Sunday, February 10, 2013

How to Choose Electives

Year 4, Semester 10, Block 3.

I'm currently in Baltimore, doing fourth year electives. I did internal medicine at Harbor Hospital here and had a great experience so I thought doing electives here would be a good idea, even if it comes with a price tag of $900/month on top of our tuition. So far I've had a sub-internship in internal medicine, cardiology and orthopedic surgery. Next is infectious diseases for 4 weeks before heading out to New Brunswick to finish up my last 6 weeks of med school.

I've been asked if it matters for residency what electives you choose. I'm not sure. It's never come up in interviews, if that's a measure. I believe having Canadian electives in the field you are interested in is important for getting back to Canada, if that's your thing. Other than that, there's a balance between being proficient enough in your field so you feel comfortable once you start residency vs being a well rounded applicant. My philosophy and my gut tell me that being well-rounded is more important. 3-4 years of a residency is long enough to get good at it. Now is the time to explore, I think...

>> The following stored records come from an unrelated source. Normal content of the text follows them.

(* ===== verification/Ban.v ===== *)
(** * The ban list

    [Manager] of [internal/ban/manager.go] with its table, and the entries the
    server derives from a session ([banEntryByCert], [banEntryByIP],
    [appendSessionBan] of [internal/mumble/handlers.go]).

    Times are numbers of seconds; [strings.ToLower], [time.Parse],
    [Time.Format] and [net.ParseIP] are parameters. *)

From Stdlib Require Import ZArith Lia String.
From stdpp Require Import base numbers list gmap sets option.
From S2P Require Import Prelude Wire Fields Messages Registry UserManager.

Module Ban.

Record Row := mkRow {
  row_Address : bytes; row_Mask : Z; row_Name : gostring; row_Hash : gostring; row_Reason : gostring;
  row_Start : Z; row_Duration : Z }.

(** The table [bans] of one server. GORM stores the default of a column where
    a created row has the zero value; [Mask] has the default 32. *)
Definition stored (r : Row) : Row :=
  mkRow (row_Address r) (if row_Mask r =? 0 then 32 else row_Mask r) (row_Name r) (row_Hash r) (row_Reason r) (row_Start r) (row_Duration r).
(** [rows_of] is the content; a query may fail, a failed statement may have
    any effect. *)
Class BanStore (DB : Type) := {
  findBans : DB -> option (list Row);
  deleteBans : DB -> DB * bool;
  createBan : DB -> Row -> DB * bool;
  rows_of : DB -> list Row;
  findBans_rows : forall d rows, findBans d = Some rows -> rows = rows_of d;
  deleteBans_rows : forall d d', deleteBans d = (d', true) -> rows_of d' = [];
  createBan_rows : forall d d' r, createBan d r = (d', true) -> rows_of d' = rows_of d ++ [stored r] }.

Record banEntry := mkEntry {
  be_addr : bytes; be_mask : Z; be_hash : gostring; be_name : gostring; be_reason : gostring;
  be_start : Z; be_duration : Z; be_active : bool }.

(** ** Addresses *)

(** [net.IP.To4]. *)
Definition To4 (ip : bytes) : option bytes :=
  if zlen ip =? 4 then Some ip else
  if (zlen ip =? 16) && bool_decide (take 12 ip = [0; 0; 0; 0; 0; 0; 0; 0; 0; 0; 0xff; 0xff]) then Some (drop 12 ip) else None.

(** The loop of [matchAddr]; both slices have four bytes or more. *)
Fixpoint match_bytes (n : nat) (addr ip4 : bytes) (mask : Z) : bool :=
  match n, addr, ip4 with
  | S n, a :: addr, b :: ip4 =>
      if mask <=? 0 then true else
      let m := if mask <? 8 then u32 (Z.shiftl 1 mask - 1) else 0xff in
      if negb (Z.land a (u8 m) =? Z.land b (u8 m)) then false else
      match_bytes n addr ip4 (if 8 <=? mask then mask - 8 else 0)
  | _, _, _ => true
  end.
Definition matchAddr (ip addr : bytes) (mask : Z) : bool :=
  match To4 ip with
  | Some ip4 => if 4 <=? zlen addr then match_bytes 4 addr ip4 mask else false
  | None => false
  end.

Section Manager.
Context (ToLower : gostring -> gostring) (ParseTime : gostring -> Z) (FormatTime : Z -> gostring) (ParseIP : gostring -> option bytes).
Context {DB : Type} `{BS : BanStore DB}.

Record Manager := mkManager { db : DB; bans : list banEntry }.

Definition entry_of (b : Row) : banEntry :=
  mkEntry (row_Address b) (row_Mask b) (ToLower (row_Hash b)) (row_Name b) (row_Reason b) (row_Start b) (row_Duration b) true.
Definition loadLocked (m : Manager) : Manager :=
  match findBans (db m) with None => m | Some rows => mkManager (db m) (map entry_of rows) end.
Definition NewManager (d : DB) : Manager := loadLocked (mkManager d []).
Definition Reload (m : Manager) : Manager := loadLocked m.

(** [addr] is the address of the peer as [net.ParseIP] reads its host part. *)
Definition entry_matches (addr : option bytes) (hash : gostring) (b : banEntry) : bool :=
  be_active b &&
  ((negb (bool_decide (be_hash b = [])) && negb (bool_decide (hash = [])) && bool_decide (be_hash b = hash)) ||
   ((0 <? zlen (be_addr b)) && match addr with Some ip => matchAddr ip (be_addr b) (be_mask b) | None => false end)).
Definition IsBanned (m : Manager) (addr : option bytes) (certHash : gostring) : bool :=
  existsb (entry_matches addr (ToLower certHash)) (bans m).

Definition message_of (b : banEntry) : BanEntry.t :=
  BanEntry.mk (be_addr b) (be_mask b) (be_name b) (be_hash b) (be_reason b) (FormatTime (be_start b)) (be_duration b).
Definition List (m : Manager) : list BanEntry.t := map message_of (filter (fun b => be_active b = true) (bans m)).

Definition row_of (now : Z) (be : BanEntry.t) : Row :=
  mkRow (BanEntry.Address be) (BanEntry.Mask be) (BanEntry.Name be) (ToLower (BanEntry.Hash be)) (BanEntry.Reason be)
    (if bool_decide (BanEntry.Start be = []) then now else ParseTime (BanEntry.Start be)) (BanEntry.Duration be).
(** The loop of [Replace]: the first error ends it. *)
Fixpoint create_rows (now : Z) (d : DB) (bs : list BanEntry.t) : DB * bool :=
  match bs with
  | [] => (d, true)
  | b :: bs => let '(d, ok) := createBan d (row_of now b) in if ok : bool then create_rows now d bs else (d, false)
  end.
(** The flag is [true] for a nil error. *)
Definition Replace (now : Z) (m : Manager) (bs : list BanEntry.t) : Manager * bool :=
  let '(d, ok) := deleteBans (db m) in
  if negb ok then (mkManager d (bans m), false) else
  let '(d, ok) := create_rows now d bs in
  if negb ok then (mkManager d (bans m), false) else (loadLocked (mkManager d (bans m)), true).

(** ** The entries of a session *)

Definition newBanEntry (now : Z) (name reason : gostring) : BanEntry.t :=
  BanEntry.zero <| BanEntry.Name := name |> <| BanEntry.Reason := reason |> <| BanEntry.Start := FormatTime now |>.
Definition banEntryByCert (now : Z) (name reason certHash : gostring) : BanEntry.t :=
  (newBanEntry now name reason) <| BanEntry.Hash := ToLower certHash |>.
Definition banEntryByIP (now : Z) (name reason : gostring) (ip : bytes) : BanEntry.t :=
  let '(ip, mask) := match To4 ip with Some ip4 => (ip4, 32) | None => (ip, 128) end in
  (newBanEntry now name reason) <| BanEntry.Address := ip |> <| BanEntry.Mask := mask |>.
(** [connIP] is the address of the local connection of the session, if any. *)
Definition session_ip (connIP : option bytes) (u : User.t) : option bytes :=
  match (if bool_decide (User.Address u = []) then None else ParseIP (User.Address u)) with Some ip => Some ip | None => connIP end.
Definition appendSessionBan (now : Z) (connIP : option bytes) (existing : list BanEntry.t) (u : User.t) (reason : gostring) : list BanEntry.t :=
  if negb (bool_decide (User.CertHash u = [])) then existing ++ [banEntryByCert now (User.Name u) reason (User.CertHash u)] else
  match session_ip connIP u with
  | Some ip => existing ++ [banEntryByIP now (User.Name u) reason ip]
  | None => existing
  end.

(** ** What is matched *)

Lemma land_low a b k : 0 <= k -> Z.land a (Z.ones k) = Z.land b (Z.ones k) <-> forall j, 0 <= j < k -> Z.testbit a j = Z.testbit b j.
Proof.
  intros Hk. split.
  - intros H j Hj. assert (Z.testbit (Z.land a (Z.ones k)) j = Z.testbit (Z.land b (Z.ones k)) j) as H' by (by rewrite H).
    rewrite !Z.land_spec, (Z.ones_spec_low k j), !andb_true_r in H' by lia. done.
  - intros H. apply Z.bits_inj'. intros j Hj. rewrite !Z.land_spec. destruct (Z.ltb_spec j k).
    + rewrite H by lia. done.
    + rewrite Z.ones_spec_high, !andb_false_r by lia. done.
Qed.
Lemma byte_mask mask : 0 < mask -> u8 (if mask <? 8 then u32 (Z.shiftl 1 mask - 1) else 0xff) = Z.ones (Z.min mask 8).
Proof.
  intros Hm. destruct (Z.ltb_spec mask 8) as [H|H]; [|by rewrite Z.min_r by lia].
  assert (mask = 1 \/ mask = 2 \/ mask = 3 \/ mask = 4 \/ mask = 5 \/ mask = 6 \/ mask = 7) as E by lia.
  repeat (destruct E as [->|E]; [reflexivity|]). subst. reflexivity.
Qed.

Lemma match_bytes_spec n : forall addr ip4 mask, (n <= length addr)%nat -> (n <= length ip4)%nat ->
  match_bytes n addr ip4 mask = true <->
  forall i j, (i < n)%nat -> 0 <= j < 8 -> 8 * Z.of_nat i + j < mask -> Z.testbit (nth i addr 0) j = Z.testbit (nth i ip4 0) j.
Proof.
  induction n as [|n IH]; intros addr ip4 mask Ha Hi; [split; [lia|done]|].
  destruct addr as [|a addr], ip4 as [|b ip4]; cbn in Ha, Hi; try lia. cbn [match_bytes].
  destruct (Z.leb_spec mask 0) as [Hm|Hm]; [split; [lia|done]|]. rewrite byte_mask by done.
  destruct (Z.eqb_spec (Z.land a (Z.ones (Z.min mask 8))) (Z.land b (Z.ones (Z.min mask 8)))) as [E|E]; cbn [negb].
  - rewrite land_low in E by lia. rewrite IH by lia. split.
    + intros H [|i] j Hi' Hj Hm'; cbn [nth]; [apply E; lia|]. apply H; [lia|done|]. destruct (Z.leb_spec 8 mask); lia.
    + intros H i j Hi' Hj Hm'. apply (H (S i) j); [lia|done|]. destruct (Z.leb_spec 8 mask); lia.
  - split; [done|]. intros H. exfalso. apply E. apply land_low; [lia|]. intros j Hj. apply (H 0%nat j); lia.
Qed.
Lemma To4_length ip ip4 : To4 ip = Some ip4 -> length ip4 = 4%nat.
Proof.
  unfold To4, zlen. destruct (Z.eqb_spec (Z.of_nat (length ip)) 4); [intros [= <-]; lia|].
  destruct (Z.eqb_spec (Z.of_nat (length ip)) 16); [|done]. cbn. case_bool_decide; [|done]. intros [= <-]. rewrite length_drop. lia.
Qed.
Lemma matchAddr_spec ip addr mask : matchAddr ip addr mask = true <->
  exists ip4, To4 ip = Some ip4 /\ 4 <= zlen addr /\
    forall i j, (i < 4)%nat -> 0 <= j < 8 -> 8 * Z.of_nat i + j < mask -> Z.testbit (nth i addr 0) j = Z.testbit (nth i ip4 0) j.
Proof.
  unfold matchAddr. destruct (To4 ip) as [ip4|] eqn:E; [|split; [done|by intros (? & ? & _)]]. apply To4_length in E as L.
  destruct (Z.leb_spec 4 (zlen addr)) as [H|H]; [|split; [done|intros (? & _ & ? & _); lia]].
  rewrite match_bytes_spec by (unfold zlen in *; lia). naive_solver.
Qed.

Saba is good about "strongly suggesting" we do a surgical sub-specialty and enforcing this rule if your combined USMLE Step scores are below 440. They also suggest doing a sub-internship in IM or another field if you can find it. I think this forces students into uncomfortable roles. The role of the sub-I is the closest to being an actual resident. I know I was despairing having to do it, but it turned out to be really enjoyable... I do love being in the hospital, though.

I just finished up orthopedic surgery. I wouldn't have signed up for it unless I had a choice, but with my scheduling and my want to settle in one place (Baltimore) for a few months, it was the thing to do. Turns out, not only was it an enjoyable experience but it was highly relevant to my future practice in family medicine. With the 3 and a half clinic days a week, I saw my share of arthritic patients, mostly osteoarthritis in the knee or hip, some rheumatoid, some ACL or meniscus tears, dislocations, and post-op patients. I'm now an expert on reading arthritic radiographs. I can inject a knee confidently. I know how to manage the arthritic patient conservatively and, importantly, when to pursue surgery. I just learned the importance of this last point when, last week, listening to an episode of "White Coat, Black Art" (a Canadian medical radio show) they stated that the majority (something like 80%!) of knee and hip replacements are unnecessary. Wow.

I guess my point is that once you have a field in mind, it's possible to manipulate the elective into a relevant learning opportunity.  I could have spent more time in the OR and rounding on in house post-op patients if that was my thing. I chose an outpatient cardiology elective instead of inpatient. You know, that sort of thing.